Lemma registerFind_inl hashOf now token t p : registerFind hashOf now token t = inl p -> p ∈ pollers t /\ TokenHash p = hashOf token.
Proof. unfold registerFind, FindByEnrollHash. destruct (pollerOf _ t) as [q|] eqn:Ep; [|done]. intros [= ->]. by apply pollerOf_inl in Ep as (Hp & Ht & _). Qed.

Lemma tokens_ok_empty hashOf t : pollers t = [] -> tokens_ok hashOf [] t.
Proof. intros E. unfold tokens_ok. rewrite E. split; [apply NoDup_nil_2|]. intros id [H|[? H]]; [by apply elem_of_nil in H|done]. Qed.
(** A rule that is shipped stays, and stays shipped. *)
Lemma builtin_perform r id t : addressed r -> NoDup (map rl_ID (rules t)) -> builtin id t -> builtin id (perform r t).
Proof.
  intros Hadd Hnd (x & Hx & Ex & Hb).
  assert (forall rid f t2, (forall r, rl_ID (f r) = rl_ID r /\ rl_Builtin (f r) = rl_Builtin r) -> rules t2 = rules (setRule rid f t) -> builtin id t2) as Hset.
  { intros rid f t2 Hf E. exists (if bool_decide (rl_ID x = rid) then f x else x). rewrite E. cbn. split; [apply list_elem_of_fmap; by exists x|].
    destruct (Hf x). case_bool_decide; split; congruence. }
  assert (forall t2, rules t2 = rules t -> builtin id t2) as Hsame by (intros t2 E; exists x; by rewrite E).
  destruct r as [b rid body|b rid body|rid|e rid|now user rid c|user rid|now user rid body|now rid|i|rid at_|rid]; cbn [perform].
  - unfold createRule. destruct body; [|by apply Hsame]. destruct (Validate _ _ _); [|by apply Hsame]. destruct (_ || _); [by apply Hsame|].
    exists x. cbn. split; [apply elem_of_app; by left|done].
  - unfold updateRule. destruct (oneRule rid t); [|by apply Hsame]. destruct body; [|by apply Hsame]. destruct (Validate _ _ _) as [j|]; [|by apply Hsame].
    destruct (bool_decide _); [by apply Hsame|]. destruct (oneRule _ (setRule _ _ _)); by apply (Hset rid (overlay j)).
  - unfold deleteRule. destruct (oneRule rid t) as [s|] eqn:Es; [|by apply Hsame]. destruct (DeleteGuard s) eqn:Eg; [by apply Hsame|].
    unfold DeleteRule. destruct (bool_decide _); [|by apply Hsame]. exists x. cbn. split; [|done]. apply list_elem_of_filter. split; [|done].
    intros E. apply oneRule_inl in Es as (Hs & Es & _); [|done]. assert (rs_Rule s = x) as Esx by (apply (rule_unique t); [done..|congruence]).
    unfold DeleteGuard in Eg. by rewrite Esx, Hb in Eg.
  - unfold setRuleEnabled. destruct (bool_decide _); [|by apply Hsame]. by apply (Hset rid (fun r => r <| rl_Enabled := e |>)).
  - unfold ack. destruct (pg_Ack _ _ _ _ _); [|by apply Hsame]. unfold AppendEvent. destruct (bool_decide _); by apply Hsame.
  - unfold unack. destruct (pg_Unack _ _); [|by apply Hsame]. unfold AppendEvent. destruct (bool_decide _); by apply Hsame.
  - unfold createSilence. destruct body; [|by apply Hsame]. destruct (_ || _ || _); [by apply Hsame|]. destruct (_ || _); by apply Hsame.
  - unfold revokeSilence. destruct (existsb _ _); by apply Hsame.
  - destruct (bool_decide _); [|by apply Hsame]. destruct (pg_Fire _ _); by apply Hsame.
  - by apply Hsame.
  - by apply Hsame.
Qed.

(** C30. Whatever is asked, and whatever the evaluator writes meanwhile: no two
    rules have an identifier or a name in common, each has a kind and a
    severity there are, a name of one to 120 bytes and no empty expression,
    every alert is of a rule there is and every event of an alert there is;
    and no rule that was shipped is ever lost. *)
Theorem rules_whole l t : Forall addressed l -> whole t -> whole (performs l t) /\ forall id, builtin id t -> builtin id (performs l t).
Proof.
  unfold performs. revert t. induction l as [|r l IH]; intros t Hl Hw; [done|]. apply Forall_cons in Hl as [Hr Hl]. cbn [foldl].
  destruct (IH (perform r t) Hl) as [H1 H2]; [by apply rules_whole_perform|]. split; [done|]. intros id Hb. apply H2, builtin_perform; [done|apply Hw|done].
Qed.

Definition shipped : RuleRow := mkRuleRow "ar_1" "Device down" "threshold" "critical" (Some "up == 0") "{}" "{}" true true.
Definition someTables : DB := mkDB [shipped] [] [] [] [].
Definition saying (name kind sev expr : string) : RuleInput := mkRuleInput name kind sev expr None None None.

Lemma someTables_whole : whole someTables.
Proof.
  constructor.
  - repeat constructor; set_solver.
  - repeat constructor; set_solver.
  - repeat constructor; vm_compute; done.
  - intros i Hi. by apply elem_of_nil in Hi.
  - intros i Hi. by apply elem_of_nil in Hi.
Qed.

Lemma rules_whole_witness :
  let l := [RCreate None "ar_2" (Some (saying " Link flaps " "" "" "flaps > 3")); RDelete "ar_1"; RDelete "ar_2"] in
  rules (performs l someTables) = [shipped] /\ whole (performs l someTables) /\ builtin "ar_1" (performs l someTables).
Proof.
  intros l. split; [vm_compute; reflexivity|]. destruct (rules_whole l someTables) as [H1 H2].
  - repeat constructor; done.
  - exact someTables_whole.
  - split; [exact H1|]. apply H2. exists shipped. split; [by left|done].
Defined.

Lemma rule_update_exact_witness : exists s, (updateRule (Some (fun _ => None)) "ar_1" (Some (saying "  " "" "warning" " up < 1 ")) someTables).1 = inl s /\
  rl_Name (rs_Rule s) = "Device down" /\ rl_Severity (rs_Rule s) = "warning" /\ rl_Expr (rs_Rule s) = Some "up < 1".
Proof.
  pose proof (rule_update_exact (Some (fun _ => None)) "ar_1" (saying "  " "" "warning" " up < 1 ") someTables) as H.
  destruct (updateRule _ _ _ _) as [[s|e] t'] eqn:E.
  - exists s. split; [done|]. destruct H as (r & Hr & _ & _ & -> & _); [done|apply someTables_whole|]. apply list_elem_of_singleton in Hr as ->. by vm_compute.
  - exfalso. vm_compute in E. discriminate.
Defined.
(** [req.Header.Set]; [walk] is the order the configured headers come in. *)
Definition Header_Set (k v : string) (h : gmap string string) : gmap string string := <[Canonical k := v]> h.
Definition setHeaders (j : option Json) (walk : list (string * Json) -> list (string * Json)) (h : gmap string string) : gmap string string :=
  match j with
  | Some (JObject l) => foldl (fun h kv => match kv.2 with JString s => Header_Set kv.1 s h | _ => h end) h (walk l)
  | _ => h
  end.
Definition webhookOf (walk : list (string * Json) -> list (string * Json)) (ch : Channel) (ev : AlertEvent) : Request + Err :=
  let url := asString (field "url" (ch_Config ch)) in
  let url := if bool_decide (url = "") then default "" (ch_Secret ch !! "url") else url in
  if bool_decide (url = "") then inr (invalid "webhook channel misconfigured") else
  let payload := MarshalEvent ev in
  match badURL url with
  | Some e => inr e
  | None =>
      let h := setHeaders (field "headers" (ch_Config ch)) walk (Header_Set "Content-Type" "application/json" ∅) in
      let key := default "" (ch_Secret ch !! "hmac_key") in
      inl (mkRequest url (if bool_decide (key = "") then h else Header_Set "X-NetInv-Signature" ("sha256=" +:+ hex_bytes (hmac_sha256 (to_bytes key) payload)) h) payload)
  end.
Definition slackOf (ch : Channel) (ev : AlertEvent) : Request + Err :=
  let url := default "" (ch_Secret ch !! "url") in
  if bool_decide (url = "") then inr (invalid "slack channel misconfigured") else
  let emoji := if bool_decide (ev_Event ev = "alert.resolved") then ":large_green_circle:"
               else if bool_decide (ev_Severity ev = "warning") then ":large_yellow_circle:" else ":red_circle:" in
  let text := emoji +:+ " *" +:+ subject ev +:+ "*" +:+ newline +:+ ev_Summary ev in
  let text := if bool_decide (ev_GraphURL ev = "") then text else text +:+ newline +:+ "<" +:+ ev_GraphURL ev +:+ "|View graph>" in
  match badURL url with
  | Some e => inr e
  | None => inl (mkRequest url (Header_Set "Content-Type" "application/json" ∅) (MarshalText text))
  end.
Definition Webhook_Send (post : Request -> reply) walk (ch : Channel) (ev : AlertEvent) : option Err :=
  match webhookOf walk ch ev with inr e => Some e | inl r => doPost (post r) end.
Definition Slack_Send (post : Request -> reply) (ch : Channel) (ev : AlertEvent) : option Err :=
  match slackOf ch ev with inr e => Some e | inl r => doPost (post r) end.
End senders.

(** * Properties *)

(** ** Channels *)

Section channels.
Context `{AEAD} {K : Type} `{KeyProvider K} (kp : K).
Context (Marshal : gmap string string -> bytes) (Unmarshal : bytes -> gmap string string).
Context (by_name : Table -> Table) (by_name_perm : forall l, by_name l ≡ₚ l).

Definition opened (r : ChannelRow) (ch : Channel) : Prop := cw_Enabled r = true /\ unseal kp Unmarshal r = inl ch /\ cw_ID r = ch_ID ch.

Lemma unsealAll_all l chs : Forall2 opened l chs -> unsealAll kp Unmarshal l = inl chs.
Proof. induction 1 as [|r ch l chs (_ & Ho & _) _ IH]; cbn [unsealAll]; [done|]. by rewrite Ho, IH. Qed.

Lemma opened_perm l l' chs : l ≡ₚ l' -> Forall2 opened l chs -> exists chs', Forall2 opened l' chs' /\ chs' ≡ₚ chs.
Proof.
  intros Hp. revert chs. induction Hp as [|x l l' Hp IH|x y l|l l2 l3 H1 IH1 H2 IH2]; intros chs Hf.
  - exists chs. split; done.
  - apply Forall2_cons_inv_l in Hf as (c & chs' & Hc & Hf & ->). apply IH in Hf as (k & Hk & Ep). exists (c :: k). split; [by constructor|]. by rewrite Ep.
  - apply Forall2_cons_inv_l in Hf as (c & chs' & Hc & Hf & ->). apply Forall2_cons_inv_l in Hf as (c2 & chs'' & Hc2 & Hf & ->).
    exists (c2 :: c :: chs''). split; [constructor; [done|by constructor]|]. apply Permutation_swap.
  - apply IH1 in Hf as (k & Hk & Ek). apply IH2 in Hk as (k2 & Hk2 & Ek2). exists k2. split; [done|]. by rewrite Ek2.
Qed.

Lemma enabled_all l chs : Forall2 opened l chs -> filter (fun r => Is_true (cw_Enabled r)) l = l.
Proof. induction 1 as [|r ch l chs (He & _) _ IH]; [done|]. rewrite filter_cons, He, IH. by case_decide. Qed.

(** One secret that does not open keeps every channel from being notified. *)
Lemma one_bad_stops_all r e t : r ∈ t -> cw_Enabled r = true -> unseal kp Unmarshal r = inr e -> exists e', EnabledChannels_ kp Unmarshal by_name t = inr e'.
Proof using by_name_perm.
  intros Hr He Hu. unfold EnabledChannels_. assert (r ∈ by_name (filter (fun r => Is_true (cw_Enabled r)) t)) as Hin
    by (rewrite by_name_perm; apply list_elem_of_filter; split; [by apply Is_true_eq_left|done]).
  induction (by_name _) as [|x l IH]; [by apply elem_of_nil in Hin|]. cbn [unsealAll]. destruct (unseal kp Unmarshal x) as [ch|e'] eqn:Ex; [|by eexists].
  apply elem_of_cons in Hin as [<-|Hin]; [congruence|]. destruct (IH Hin) as [e' ->]. by eexists.
Qed.
End channels.

Inductive ask : Type := ACreate (id : string) (body : option CreateRequest) (d : draws) (now : Time) | ADelete (id : string).

Section asks.
Context `{AEAD} (m : EnvMasterKey).
Context (Marshal : gmap string string -> bytes) (Unmarshal : bytes -> gmap string string) (by_name : Table -> Table).
(* ===== verification/Browse.v ===== *)
(** Package inventory/adapters/snmptest (snmptest.go, oidwalk.go, walk.go):
    the SNMP the core does itself. A credential is tested by asking for one
    name, and the OID browser walks a subtree by GETBULK.

    gosnmp and the device behind it answer from a state of their own. The walk
    is proved against any answers, and against an agent that holds a sorted
    set of objects and answers from it, short or not at all as it likes. *)
From Stdlib Require Import ZArith Lia.
From stdpp Require Import base list gmap strings pretty numbers sorting.
From S2P Require Import Prelude GoText GoSort NetipParse World Errx Float64 Sdk Wire Execute Vault Devices.

(** ** The order of OIDs *)

Definition dot_ : byte := zb 46.
(** [arcs]: the numbers of a dotted OID. *)
Definition arcs (oid : string) : option (list Z) :=
  let s := Sdk.TrimPrefix (TrimSpace oid) "." in
  if bool_decide (s = "") then None else mapM Atoi (Split s dot_).

(** [strings.Compare]. *)
Definition strings_Compare (a b : string) : Z := if bool_decide (a = b) then 0 else if str_lt a b then -1 else 1.
(** The loop of [compareOID] and the switch after it. *)
Fixpoint cmpArcs (x y : list Z) : Z :=
  match x, y with
  | a :: x, b :: y => if a =? b then cmpArcs x y else if a <? b then -1 else 1
  | [], _ :: _ => -1
  | _ :: _, [] => 1
  | [], [] => 0
  end.
Definition compareOID (a b : string) : Z :=
  match arcs a, arcs b with Some x, Some y => cmpArcs x y | _, _ => strings_Compare a b end.

Definition underRoot (oid root : string) : bool :=
  let o := Sdk.TrimPrefix (TrimSpace oid) "." in
  let r := Sdk.TrimPrefix (TrimSpace root) "." in
  if bool_decide (r = "") then negb (bool_decide (o = "")) else bool_decide (o = r) || HasPrefix o (r +:+ ".").

(** ** The client *)

(** A gosnmp client; without a version it is one for SNMPv1 with the empty
    community, as the library makes it. *)
Record Client : Type := mkClient {
  cl_Target : string; cl_Port : Z; cl_Timeout : Duration; cl_Retries : Z; cl_MaxRepetitions : Z; cl_Version : option credVersion
}.
Definition newClient (target : string) (port : Z) (kind : CredentialKind) (secret : Secret) (timeout : Duration) : Client :=
  mkClient target (uint16 port) timeout 1 25
    match kind with
    | SNMPv2c => Some (Version2c (Vault.Community secret))
    | SNMPv3 =>
        let priv := privOf (PrivProtocol secret) in
        Some (Version3 (Vault.Username secret) (AuthPassword secret) (PrivPassword secret) (authOf (AuthProtocol secret)) priv
          (bool_decide (is_Some priv)) (Context_ secret))
    | OtherKind _ => None
    end.
Lemma agree_get (k : nat) (x1 x2 : list float) (i : Z) :
  agree k x1 x2 -> (Z.to_nat i < k)%nat -> get x1 i = get x2 i.
Proof.
  intros [HL H] Hi. destruct (Z.lt_ge_cases i 0) as [Hn|Hn].
  - now rewrite !get_neg.
  - rewrite !get_nonneg by assumption. now apply H.
Qed.

Lemma subst_entry_rel (A : list (list float)) (k : nat) (i j : Z) (x1 x2 : list float) :
  agree k x1 x2 -> (Z.to_nat i < k)%nat -> (Z.to_nat j < k)%nat ->
  orel (agree k) (subst_entry A i j x1) (subst_entry A i j x2).
Proof.
  intros Hag Hi Hj. unfold subst_entry.
  rewrite (agree_get k x1 x2 i Hag Hi).
  destruct (get x2 i) as [xi|]; [cbn [bind] | exact I].
  destruct (get A i) as [ri|]; [cbn [bind] | exact I].
  destruct (get ri j) as [aij|]; [cbn [bind] | exact I].
  rewrite (agree_get k x1 x2 j Hag Hj).
  destruct (get x2 j) as [xj|]; [cbn [bind] | exact I].
  pose proof (agree_set k x1 x2 i (xi - aij * xj)%float Hag) as H.
  destruct (set x1 i _), (set x2 i _); simpl in *; tauto.
Qed.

===============

• _What this task involves_: In the entries above, the lines between the one holding "- exists s." and the one holding "(** [req.Header.Set]; [walk]", inclusive, are to be printed exactly as written, and those alone.

• _Answer to this exercise_:
  - exists s. split; [done|]. destruct H as (r & Hr & _ & _ & -> & _); [done|apply someTables_whole|]. apply list_elem_of_singleton in Hr as ->. by vm_compute.
  - exfalso. vm_compute in E. discriminate.
Defined.
(** [req.Header.Set]; [walk] is the order the configured headers come in. *)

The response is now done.